A rainy day in late August has provided an opportunity to write about the fall high school sports season, and I intend to take full advantage.

This is the time of year when your local sports writers are gearing up for another nine-plus months of chronicling the athletic achievements of our high school athletes.

While the effort is already well underway for football and golf, the rest of the sports don't really get going until this week. So please keep an eye out for our previews in cross country, girls tennis, boys soccer and girls swimming and diving. We'll have a Sports Extra section devoted to those sports appearing in the print editions Friday.

I have almost 30 years under my belt in the sports department here. But instead of being jaded about starting another high school season, I'm finding an opposite effect.

I like to think it must have something to do with how I look at things, which I will attempt to illustrate via the sport I probably know the most about - swimming.

This summer, my close examination of the USA swimming rulebook produced a revelation.

In the long-distance events, it is permissible for the lap-counter to count down, instead of up - that is, to display the number of laps remaining, as opposed to the number of laps completed.

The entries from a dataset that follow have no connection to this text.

(* ===== verification/Recovery.v ===== *)
(** * Encrypted recovery wallets (wallet/recovery_v2.go)

    The payload of a V2 wallet (entropy, number of addresses, derivation), the envelope
    it is sealed in, and the strict reading of both.  The JSON codec is the interface
    [RecoveryJson]; randomness comes from the world. *)
From S2P Require Import Prelude Text Params Crypto Wallet PplnsFile GoStrings FileTree.
From S2P Require Import FileTree Mnemonic.

Definition SchemaVersionV2 : Z := 2.
Definition RecoveryDerivationID : string := "slip10-ed25519:m/9009'/network'/0'/index'".
Definition v2KDFName : string := "argon2id".
Definition v2CipherName : string := "xchacha20poly1305".
Definition v2SaltBytes : nat := 16.
Definition v2NonceBytes : nat := 24.
Definition minV2KDFMemoryKiB : Z := 8 * 1024.
Definition maxV2KDFMemoryKiB : Z := 256 * 1024.
Definition minV2KDFTime : Z := 1.
Definition maxV2KDFTime : Z := 10.
Definition maxV2KDFParallel : Z := 16.
Definition MaxWalletFileBytes : Z := 1048576.
(** [chacha20poly1305.Overhead] and [KeySize] *)
Definition aead_overhead : nat := 16.
Definition aead_key_size : nat := 32.

Definition ErrWalletUnlock : error := EText "wallet could not be unlocked".
Definition ErrWalletV2Format : error := EText "wallet V2 format is invalid".
Definition walletV2FormatError (message : string) : error := EWrap message 0 ErrWalletV2Format.

Record v2KDFParams := mkKDF {
  kd_Name : string; kd_Salt : bytes; kd_Time : Z; kd_MemoryKiB : Z; kd_Parallelism : Z }.
Record v2Cipher := mkCipher { ci_Name : string; ci_Nonce : bytes; ci_Ciphertext : bytes }.
Record v2Envelope := mkEnvelope {
  ve_SchemaVersion : Z; ve_Network : string; ve_KDF : v2KDFParams; ve_Cipher : v2Cipher }.
Record recoveryPayload := mkPayload { rp_Entropy : bytes; rp_AddressCount : Z; rp_Derivation : string }.
Record v2AuthenticatedHeader := mkHeaderV2 {
  vh_SchemaVersion : Z; vh_Network : string; vh_KDF : v2KDFParams; vh_CipherName : string }.

#[global] Instance v2KDFParams_eq_dec : EqDecision v2KDFParams.
Proof. solve_decision. Defined.
#[global] Instance recoveryPayload_eq_dec : EqDecision recoveryPayload.
Proof. solve_decision. Defined.

(** [encoding/json] on these types: [Marshal] and [MarshalIndent]; the tokens of a text
    and whether it ends after them; a strict [Decode] with the rest of the input, and
    whether nothing follows in the rest. *)
Class RecoveryJson := {
  json_payload : recoveryPayload -> result bytes;
  json_header : v2AuthenticatedHeader -> result bytes;
  json_envelope : v2Envelope -> result bytes;
  wallet_tokens : bytes -> list token * bool;
  decode_payload : bytes -> result (recoveryPayload * bytes);
  decode_envelope : bytes -> result (v2Envelope * bytes);
  at_eof : bytes -> bool;
  (** [json.Unmarshal] of the field [schema_version] alone. *)
  probe_schema : bytes -> option Z;
}.

(** ** Strict reading *)
(** [walkJSONValue]: unlike the scan of the pool, a closing delimiter is not a value. *)
Fixpoint walkJSONValue (fuel : nat) (at_ : position) (ts : list token) : result (list token) :=
  match fuel with
  | O => Err (EPanic "out of fuel")
  | S fuel =>
      match at_ with
      | AtValue =>
          match ts with
          | [] => Err (EText "EOF")
          | TObj :: ts => walkJSONValue fuel (InObject ∅) ts
          | TArr :: ts => walkJSONValue fuel InArray ts
          | TObjEnd :: _ | TArrEnd :: _ => Err (EText "unexpected JSON delimiter")
          | _ :: ts => Ok ts
          end
      | InObject seen =>
          if more ts then
            match ts with
            | TStr key :: ts =>
                if decide (key ∈ seen) then Err (EText "duplicate JSON key")
                else ts ← walkJSONValue fuel AtValue ts;
                     walkJSONValue fuel (InObject ({[key]} ∪ seen)) ts
            | _ => Err (EText "JSON object key is invalid")
            end
          else match ts with
               | TObjEnd :: ts => Ok ts
               | _ => Err (EText "unterminated JSON object")
               end
      | InArray =>
          if more ts then ts ← walkJSONValue fuel AtValue ts; walkJSONValue fuel InArray ts
          else match ts with
               | TArrEnd :: ts => Ok ts
               | _ => Err (EText "unterminated JSON array")
               end
      end
  end.

Section recovery.
Context `{Crypto} `{WordList} `{RecoveryCrypto} `{RecoveryJson}.

Definition rejectDuplicateJSONKeys (data : bytes) : result unit :=
  let '(ts, ended) := wallet_tokens data in
  rest ← walkJSONValue (S (length ts)) AtValue ts;
  check (bool_decide (rest = []) && ended) (EText "trailing JSON data").

Definition decodeStrictJSON {A} (decode : bytes -> result (A * bytes)) (data : bytes) : result A :=
  '(destination, rest) ← decode data;
  _ ← check (at_eof rest) (EText "trailing JSON data");
  Ok destination.

Definition decodeCanonicalBase64Range (value : bytes) (minimum maximum : Z) : result bytes :=
  match b64_decode std_alphabet value with
  | Some decoded =>
      if (Z.of_nat (length decoded) <? minimum) || (maximum <? Z.of_nat (length decoded))
         || negb (bool_decide (b64_encode std_alphabet decoded = value))
      then Err (EText "invalid canonical base64") else Ok decoded
  | None => Err (EText "invalid canonical base64")
  end.
Definition decodeCanonicalBase64 (value : bytes) (size : nat) : result bytes :=
  decodeCanonicalBase64Range value (Z.of_nat size) (Z.of_nat size).

(** ** Validation *)
Definition defaultV2KDFParams (parallelism : Z) : v2KDFParams :=
  let parallelism := if parallelism <? 1 then 1 else parallelism in
  let parallelism := if 4 <? parallelism then 4 else parallelism in
  mkKDF v2KDFName [] 3 (64 * 1024) parallelism.

Definition validateRecoveryPayload (payload : recoveryPayload) : result unit :=
  _ ← check (length (rp_Entropy payload) =? RecoveryEntropyBytes)%nat
        (EText "wallet recovery entropy length is invalid");
  _ ← check (negb ((rp_AddressCount payload <? 1) || (MaxWalletKeys <? rp_AddressCount payload)))
        (EText "wallet recovery address count is invalid");
  check (bool_decide (rp_Derivation payload = RecoveryDerivationID)) (EText "wallet recovery derivation is invalid").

As a confirmed down-counter myself, I see this approach to be competely logical. But I found the discovery of the rule to be a jaw-dropper because in a lifetime of competing, reporting and now coaching, I've never once seen it happen in person.

Practically speaking, counters just always count up.

I guess it's not so very important in the longest of the high school races, the 500-yard freestyle. But in a much longer race such as the 1,650, I always found that the more helpful number was the one specifying the number of laps left.

For me, somewhere past the halfway point of that 66-lap race, the counting-up approach loses its pertinence and a number like 43 just starts to seem irksome, a snotty reminder that even though you've been swimming more than 10 minutes already, you're not even close to finished.

Far better, I think, to instantly know that you have "just" 23 laps left, which after all is only a little bit more than all those 500s you did in that one killer practice set just a month ago.

Counting down is more relatable and therefore useful in that deep trough of exertion, where most of the distance swimmers I know well have admitted that they have some pretty dark thoughts. I'm talking about fragmentary, oxygen-depleted ideas such as, "Is my suit tied?" along with "Why can't I feel my limbs anymore?" and "Is this what being in labor feels like?"

Semi-delirious notions such as these underscore the need for counters in the first place. After all, under normal conditions, I'd like to think we can all count to 66.

Now then, back to the notion of counting down being valuable.

I'm willing to concede that it comes down to how you prefer to look at things.

I'm of the view that the since the number of laps completed is always in the past, the number which measures them has less significance than the one which denotes how long it will take before you can finally stop swimming.

Someone who favors the traditional counting-up strategy might suggest to me that I sprint the first 4 laps of my 1,650 and then see how effective my precious counting-down method works. Point taken, because those last 62 would be brutal.

But it would be a mistake to blame this painful hypothetical exercise on a counting strategy rather than the real culprit, which would be poor resource management. So I might counter by saying something haughty like, "The past certainly informs the present but it doesn't construct the future - that part is up to each of us."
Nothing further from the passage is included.